We had mentioned in last week’s closing report that Nifty, Sensex continue to lose momentum. The major indices of the Indian stock markets suffered a correction on Wednesday, Thursday and Friday. Monday and Tuesday were market holidays. The trends of the major indices in the course of the week’s trading are given in the table below:
Weak global cues dragged the Indian equity markets on Wednesday. The key indices closed the day's trade with losses of more than 1% each, as selling pressure was witnessed in healthcare, oil and gas, and automobile stocks. The market was spooked with the possibility of Donald Trump winning the US presidential elections and the possibility of a rate hike in the US soon.
Car-maker Ford India Pvt Ltd on Wednesday said it closed last month selling a total of 22,043 vehicles, more than it sold in October 2015. In a statement issued, the company said its combined domestic wholesales and exports grew to 22,043 vehicles in October, in comparison to 20,420 vehicles in October 2015. October domestic wholesales stood at 7,508 vehicles against 10,008 vehicles in the same month last year, while exports grew to 14,535 vehicles compared to 10,412 units in October 2015, Ford India said.

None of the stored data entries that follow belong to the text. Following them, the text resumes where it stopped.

(** * lc0 search core: a shallow embedding of [src/mcts/search.cc]

    The tree of [Node]s lives in an arena ([list Node]); a [Node*] is an
    index into it and [nullptr] is [None].  Every C++ function of
    [search.cc] that the properties below talk about is written as a Rocq
    function over that arena, loops as structural recursion on a fuel that
    is taken from the size of the arena.  A result [None] stands for a run
    that has no defined outcome in C++ (a null or dangling dereference, a
    float-to-int conversion out of range, a loop that never ends).

    [float] is IEEE binary32 and [double] is IEEE binary64, both through
    [SpecFloat] of the standard library (round to nearest even, one operation
    at a time, no fused multiply-add). *)

From Stdlib Require Import ZArith List Bool Lia String.
From Stdlib Require Import Floats.SpecFloat.
From stdpp Require Import base list.

Local Open Scope Z_scope.

(* ------------------------------------------------------------------ *)
(** ** Machine numbers *)

(** [int] of the source: 32-bit two's complement. *)
Definition INT_MIN : Z := - 2 ^ 31.
Definition INT_MAX : Z := 2 ^ 31 - 1.
Definition wrap_int (z : Z) : Z := (z + 2 ^ 31) mod 2 ^ 32 - 2 ^ 31.

(** [uint16_t] of the source. *)
Definition wrap_u16 (z : Z) : Z := z mod 2 ^ 16.

(** [std::min] on [int]. *)
Definition std_min (a b : Z) : Z := if b <? a then b else a.

Module F32.
Definition prec : Z := 24.
Definition emax : Z := 128.
Definition of_Z (z : Z) : spec_float := binary_normalize prec emax z 0 false.
Definition zero : spec_float := S754_zero false.
Definition one : spec_float := of_Z 1.
Definition add : spec_float -> spec_float -> spec_float := SFadd prec emax.
Definition sub : spec_float -> spec_float -> spec_float := SFsub prec emax.
Definition mul : spec_float -> spec_float -> spec_float := SFmul prec emax.
Definition div : spec_float -> spec_float -> spec_float := SFdiv prec emax.
Definition neg : spec_float -> spec_float := SFopp.
(** [x > y] *)
Definition gtb (x y : spec_float) : bool := SFltb y x.
(** [int(x)]: truncation toward zero, undefined outside the range of
    [int] and on NaN and infinities. *)
Definition trunc (x : spec_float) : option Z :=
  match x with
  | S754_zero _ => Some 0
  | S754_finite s m e =>
      let a := Z.shiftl (Zpos m) e in Some (if s then - a else a)
  | _ => None
  end.
Definition to_int (x : spec_float) : option Z :=
  match trunc x with
  | Some z => if (INT_MIN <=? z) && (z <=? INT_MAX) then Some z else None
  | None => None
  end.
End F32.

Prime Minister Narendra Modi on Wednesday chaired a meeting to discuss a roadmap to reduce the country's dependency on import of oil and gas, sources said. They said the Petroleum Ministry presented strategies at the meeting to achieve the objective of reducing oil and gas imports. The strategies included increasing production of crude oil and gas, promoting bio-fuels and renewables, energy efficiency and promoting conservation. Home Minister Rajnath Singh, Petroleum Minister Dharmendra Pradhan and Environment Minister Anil Madhav Dave attended the meeting. Others present included NITI Aayog Vice Chairman Arvind Panagariya, NITI Aayog CEO Amitabh Kant, Cabinet Secretary Pradeep Kumar Sinha and senior officials from PMO, Petroleum Ministry, External Affairs Ministry, Home Ministry, Finance Ministry and Defence Ministry. Indian Oil Corporation shares closed at Rs315.60, down 2.91%.

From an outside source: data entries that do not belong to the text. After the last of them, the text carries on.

(** The natural number a number is, when it is one below [10^10]. *)
Definition number_to_N (x : number) : option N :=
  match x with
  | Fin false [] _ => Some 0%N
  | Fin false ds n =>
      let k := Z.of_nat (length ds) in
      if (k <=? n)%Z && (n <=? 10)%Z
      then Some (digits_to_N (ds ++ repeat 48%N (Z.to_nat (n - k))))
      else None
  | _ => None
  end.

Definition exponent_text (e : Z) : jsstring :=
  js "e" ++ (if (e <? 0)%Z then js "-" else js "+") ++ N_to_digits (Z.abs_N e).

(** Exponential notation: one digit, the others after a point, and the
    exponent. *)
Definition scientific (ds : list N) (e : Z) : jsstring :=
  match ds with
  | [] => []
  | [d] => d :: exponent_text e
  | d :: rest => d :: js "." ++ rest ++ exponent_text e
  end.

(** [Number::toString] on the digits [ds] and exponent [n]. *)
Definition digits_toString (ds : list N) (n : Z) : jsstring :=
  let k := Z.of_nat (length ds) in
  if (k <=? n)%Z && (n <=? 21)%Z then
    ds ++ repeat 48%N (Z.to_nat (n - k))
  else if (0 <? n)%Z && (n <=? 21)%Z then
    firstn (Z.to_nat n) ds ++ js "." ++ skipn (Z.to_nat n) ds
  else if (-6 <? n)%Z && (n <=? 0)%Z then
    js "0." ++ repeat 48%N (Z.to_nat (- n)) ++ ds
  else scientific ds (n - 1).

Definition Number_toString (x : number) : jsstring :=
  match x with
  | Fin _ [] _ => js "0"
  | Fin neg ds n => (if neg then js "-" else []) ++ digits_toString ds n
  | Inf false => js "Infinity"
  | Inf true => js "-Infinity"
  end.

(* ================================================================== *)
(** * JSON values *)
(* ================================================================== *)

Unset Elimination Schemes.
Inductive json :=
| JNull
| JBool (b : bool)
| JNum (x : number)
| JStr (s : jsstring)
| JArr (elems : list json)
| JObj (props : list (jsstring * json)).
Set Elimination Schemes.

Indian equity markets on Thursday were pulled lower on the back of global cues, such as the US Fed's interest rate decision and uncertainty over the upcoming US presidential election. The barometer 30-scrip sensitive index (Sensex) of the BSE hit its lowest level in over 16 weeks. The BSE market breadth was skewed in favour of the bears -- with 1,775 declines and 1,174 advances. On Wednesday, the benchmark indices had closed on a lower note, depressed by weak global cues. Initially on Thursday, the key equity indices opened on a flat note in sync with their Asian peers. The global markets remained cautious over the US Fed's Federal Open Market Committee (FOMC) meet decision on Wednesday, which indicated a possible rate-hike in December on the back of economic recovery, while keeping its short-term interest rate intact for the current month. A hike in the US interest rates can potentially lead foreign portfolio investors (FPI) and funds away from emerging markets such as India. It is also expected to dent the business margins of corporates as access to capital from the US will become expensive. Besides, positive domestic macro-economic data -- the Nikkei India Services PMI (Purchasing Manager's Index) -- released earlier during the day, could not cheer the equity markets. The data showed a rise of the index to 54.5 in October from 52 in September, indicating a healthy growth in the services sector.

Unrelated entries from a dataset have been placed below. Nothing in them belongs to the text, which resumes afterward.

Lemma stats_nonempty (sqrt_fn : Qc -> Qc) (items : list Item) :
  items <> [] ->
  deviations_in_range (map value items) ->
  stats sqrt_fn items
  = Ok {| count := len items;
          sum := total_value items;
          mean := Some (population_mean (map value items));
          stddev := Some (sqrt_fn (population_variance (map value items))) |}.
Proof.
  intros Hne Hr. destruct (stats_steps sqrt_fn items Hne) as (Hm & Hv & Hs).
  unfold stats. cbv zeta.
  destruct (len items =? 0)%Z eqn:E.
  { apply Z.eqb_eq in E. pose proof (len_pos items Hne). lia. }
  rewrite Hm. cbn [bind]. rewrite (squares_in_range _ _ Hr). cbn [bind].
  rewrite Hv. cbn [bind]. rewrite Hs. cbn [bind].
  rewrite py_sum_total. reflexivity.
Qed.

Lemma stats_overflow (sqrt_fn : Qc -> Qc) (items : list Item) :
  items <> [] ->
  ~ deviations_in_range (map value items) ->
  stats sqrt_fn items = Raise OverflowError.
Proof.
  intros Hne Hr. destruct (stats_steps sqrt_fn items Hne) as (Hm & _ & _).
  unfold stats. cbv zeta.
  destruct (len items =? 0)%Z eqn:E.
  { apply Z.eqb_eq in E. pose proof (len_pos items Hne). lia. }
  rewrite Hm. cbn [bind]. rewrite (squares_overflow _ _ Hr). reflexivity.
Qed.

(** Whenever [stats] returns, the count is the number of records. *)
Lemma stats_ok_count (sqrt_fn : Qc -> Qc) (items : list Item) (st : StatsDict) :
  stats sqrt_fn items = Ok st -> count st = len items.
Proof.
  destruct items as [|i items]; [intros [= <-]; reflexivity|].
  destruct (decide (deviations_in_range (map value (i :: items)))) as [Hr|Hr].
  - rewrite stats_nonempty by (discriminate || exact Hr). intros [= <-]. reflexivity.
  - rewrite stats_overflow by (discriminate || exact Hr). discriminate.
Qed.

(** Closed instances of [deviations_in_range], by evaluation. *)
Ltac in_range :=
  repeat constructor; intros [H|H]; vm_compute in H; apply H; reflexivity.


(** The divisor is the count: the values 1 and 3 have variance 1 (the
    sample variance would be 2), and standard deviation 1. *)
Example stats_population_divisor :
  stats sqrt_exact [mkItem 1 "a" (lit 1 1); mkItem 2 "b" (lit 3 1)]
  = Ok {| count := 2; sum := lit 4 1; mean := Some (lit 2 1); stddev := Some (lit 1 1) |}.
Proof.
  rewrite stats_nonempty by (discriminate || in_range).
  do 2 f_equal; try reflexivity.
  all: f_equal; apply Qc_is_canon; vm_compute; reflexivity.
Qed.


(** C10 (as the code has it). [stats] returns or raises [OverflowError],
    and nothing else.  On a non-empty list the count is positive and the mean
    is computed; if every square is computed, the value bound to [variance] is
    a sum of squares over a positive count: it is not negative, so [math.sqrt]
    does not raise. *)
Theorem stats_sqrt_domain (sqrt_fn : Qc -> Qc) (items : list Item) :
  (stats sqrt_fn items = Raise OverflowError \/ exists st, stats sqrt_fn items = Ok st) /\
  (items <> [] ->
   exists mean,
     py_truediv (py_sum (map value items)) (float_of_int (len items)) = Ok mean /\
     0 < float_of_int (len items) /\
     forall squares,
       comprehension (fun v => py_pow (v - mean) 2) (map value items) = Ok squares ->
       exists variance,
         py_truediv (py_sum squares) (float_of_int (len items)) = Ok variance /\
         0 <= py_sum squares /\
         0 <= variance /\
         math_sqrt sqrt_fn variance = Ok (sqrt_fn variance)).
Proof.
  split.
  - destruct items as [|i items]; [right; eexists; reflexivity|].
    destruct (decide (deviations_in_range (map value (i :: items)))) as [Hr|Hr].
    + right. eexists. apply stats_nonempty; [discriminate | exact Hr].
    + left. apply stats_overflow; [discriminate | exact Hr].
  - intros Hne. destruct (stats_steps sqrt_fn items Hne) as (Hm & Hv & Hs).
    exists (population_mean (map value items)).
    split; [exact Hm|].
    split; [apply float_of_int_pos, len_pos, Hne|].
    intros squares Hsq.
    destruct (decide (deviations_in_range (map value items))) as [Hr|Hr];
      [|rewrite (squares_overflow _ _ Hr) in Hsq; discriminate].
    rewrite (squares_in_range _ _ Hr) in Hsq.
    assert (Heq : squares = map (fun v => (v - population_mean (map value items)) ^ 2)
                                (map value items)) by congruence.
    subst squares.
    exists (population_variance (map value items)).
    split; [exact Hv|].
    split; [rewrite squared_deviations; apply total_squares_nonneg|].
    split; [|exact Hs].
    apply population_variance_nonneg, map_nonempty, Hne.
Qed.

(** C10 (as the specification has it) fails: [stats] is not total.  On the
    two records of values [2^600] and 0 the mean is [2^599], the first squared
    deviation is [2^1198], and [stats] raises [OverflowError]. *)
Lemma stats_not_total :
  stats sqrt_exact lopsided_items = Raise OverflowError /\
  forall st, stats sqrt_exact lopsided_items <> Ok st.
Proof.
  assert (H : stats sqrt_exact lopsided_items = Raise OverflowError)
    by (vm_compute; reflexivity).
  split; [exact H|]. intros st. rewrite H. discriminate.
Qed.

(** ** main *)

Section MainFacts.
Variable sqrt_fn : Qc -> Qc.
Variable str_float : Qc -> string.
Variable json_dumps : Output -> string.

Lemma total_value_example : total_value build_example_items = lit 25 1.
Proof. apply Qc_is_canon. vm_compute. reflexivity. Qed.

(** The list handed to [top_n_by_value] and to [stats]: the example data,
    each value divided by 25 under [--normalize]. *)
Lemma working_set_ok (args : Namespace) :
  working_set args
  = Ok (if normalize args then map (scaled (lit 25 1)) build_example_items
        else build_example_items).
Proof.
  unfold working_set. destruct (normalize args); [|reflexivity].
  rewrite normalize_values_nonzero; rewrite total_value_example; [reflexivity|].
  intros H. apply (f_equal this) in H. vm_compute in H. discriminate.
Qed.

Lemma working_set_length (args : Namespace) (items : list Item) :
  working_set args = Ok items -> length items = 5%nat.
Proof.
  rewrite working_set_ok. intros [= <-].
  destruct (normalize args); reflexivity.
Qed.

Indian equity markets on Friday traded in the negative territory as there was global uncertainty over the result of the forthcoming US presidential election. Selling pressure was witnessed in healthcare, metal and capital goods stocks. The US non-farm payrolls data is expected later in the evening, which will also signal if there will be a rate-hike in the mid-December, pointed out market analysts. Friday’s trading ended with moderate losses of around 0.50% in the major indices over Thursday’s close.